WHAT IS EXPECTED
Search the data below, and report every line in which "last" occurs.

TASK INPUT
(** A write redb may make: inside the file, zeros only behind the header bytes, whole
    pages after the header page. *)
Definition write_ok (size off : N) (data : bytes) : Prop :=
  let k := if off <? LOGICAL_HEADER then N.min (LOGICAL_HEADER - off) (len data) else 0 in
  off + len data <= size ∧
  (off < LOGICAL_HEADER → blank (drop (N.to_nat (N.min k (REDB_HEADER_LEN - off))) (take (N.to_nat k) data)) = true) ∧
  (k < len data → (off + k) mod PAGE = 0 ∧ (len data - k) mod PAGE = 0).
Fixpoint normalize (c : TableMigrationChain) (step : str → str → option Decoder) (ms : list MigrationManifest)
    (b : bytes) (version : N) (path : list str) : result (bytes * list str) :=
  match ms with
  | [] => Ok (b, path)
  | m :: ms' =>
      let? '(b, version, path) :=
        (if version =? schema_version (mf_from m) then
           let? d := ok_or (step (from_layout_hash m) (to_layout_hash m))
                       (DecoderNotFound (from_layout_hash m) (to_layout_hash m) (migration_id m)) in
           let? b' := d b in
           Ok (b', schema_version (mf_to m), path ++ [at_version c (schema_version (mf_to m))])
         else Ok (b, version, path)) in
      if version =? current_version (tc_index c) then Ok (b, path) else normalize c step ms' b version path
  end.

Inductive HistoryDisplayMode := AsStored | Normalized.

Definition decode_to_json {V} (parse : bytes → result V) (c : TableMigrationChain) (step : str → str → option Decoder)
    (b : bytes) (backup_version : N) (mode : HistoryDisplayMode) : result (V * list str) :=
  let version := schema_version_for_backup c backup_version in
  let path := [at_version c version] in
  match mode with
  | AsStored => rmap (λ v, (v, path)) (parse b)
  | Normalized =>
      let? '(b', path') := normalize c step (tc_manifests c) b version path in
      rmap (λ v, (v, path')) (parse b')
  end.

(** [max_backup_version] of [migration/runner.rs]: the highest current version of the
    keys that were migrated; without any, the scope of the last migration. [current k] is
    the backup's answer for a key. *)
Definition max_backup_version (current : str → result N) (keys : list str) (c : option TableMigrationChain) : N :=
  let m := fold_left (λ m k, match current k with Ok v => N.max m v | Err _ => m end) keys 0 in
  if 0 <? m then m
  else match c ≫= λ c, last (tc_manifests c) with
       | Some x => backup_versions_to (version_scope x)
       | None => 0
       end.

(** [hex_encode]. *)
Definition hex_encode (b : bytes) : str := b ≫= λ x, [hex_digit (byte_to_N x / 16); hex_digit (byte_to_N x mod 16)].

(** [append]: the snapshot, the manifest, then in memory, then the index. The chain in
    memory has the manifest even when writing the index fails. *)
Definition appended (m : MigrationManifest) (c : TableMigrationChain) : TableMigrationChain :=
  {| tc_table := tc_table c;
     tc_index := {| schema_id := schema_id (tc_index c); current_version := schema_version (mf_to m);
                    initial_version := initial_version (tc_index c);
                    chain := chain (tc_index c) ++ [{| ie_migration_id := migration_id m;
                                                       ie_order := (len (chain (tc_index c)) + 1) mod U32 |}] |};
     tc_manifests := tc_manifests c ++ [m] |}.

Definition snapshot_ref (m : MigrationManifest) : str :=
  default (lit "primary_before_" ++ migration_id m) (primary_snapshot_ref (version_scope m)).

(** The writes before the chain in memory changes. *)
Definition append_files (c : TableMigrationChain) (m : MigrationManifest) (snapshot : option (list (str * bytes))) : FM () :=
  (if sealed then mret () else create_dir_all) ;;
  (match snapshot with
   | Some entries => fs_write (ref_parts (tc_table c) (migration_id m) (snapshot_ref m))
                       (ser ((λ p, (p.1, hex_encode p.2)) <$> entries))
   | None => mret ()
   end) ;;
  fs_write (manifest_parts (tc_table c) (migration_id m)) (ser m).

Definition append_index (c : TableMigrationChain) : FM () :=
  (if sealed then mret () else create_dir_all) ;;
  fs_write (index_parts (tc_table c)) (ser (tc_index c)).
Definition in_scope (b : N) (m : MigrationManifest) : Prop := b <= backup_versions_to (version_scope m).

Lemma era_spec ms b :
  match era ms b with
  | Some m => ∃ pre post, ms = pre ++ m :: post ∧ Forall (λ x, ¬ in_scope b x) pre ∧ in_scope b m
  | None => Forall (λ x, ¬ in_scope b x) ms
  end.
Proof.
  induction ms as [|m ms IH]; cbn [era]; [constructor|].
  destruct (N.leb_spec b (backup_versions_to (version_scope m))) as [Hle|Hlt].
  - by exists [], ms.
  - assert (Hn : ¬ in_scope b m) by (unfold in_scope; lia). destruct (era ms b) as [m'|].
    + destruct IH as (pre & post & -> & Hp & Hm). exists (m :: pre), post. split_and!; [done|by constructor|done].
    + by constructor.
Qed.

Section eras.
Context (c : TableMigrationChain) (step : str → str → option Decoder).
Context (v0 : N) (Hl : linked v0 (tc_manifests c) (current_version (tc_index c))).

(** A version is restorable exactly when it lies after every migration. *)
Lemma restorable_iff b : is_restorable c b = true ↔ Forall (λ m, ¬ in_scope b m) (tc_manifests c).
Proof.
  unfold is_restorable, schema_version_for_backup. pose proof (era_spec (tc_manifests c) b) as He.
  destruct (era (tc_manifests c) b) as [m|]; [|split; [done|by rewrite N.eqb_refl]].
  destruct He as (pre & post & E & _ & Hm). rewrite N.eqb_eq. rewrite E in Hl |- *. split.
  - intros Ev. destruct (linked_app _ _ _ _ Hl) as (w & _ & Hlm). cbn [linked] in Hlm. destruct Hlm as (Ew & Hlt & Hrest%linked_le). lia.
  - intros Hf. exfalso. rewrite Forall_app, Forall_cons in Hf. tauto.
Qed.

RESULT
    keys that were migrated; without any, the scope of the last migration. [current k] is
  else match c ≫= λ c, last (tc_manifests c) with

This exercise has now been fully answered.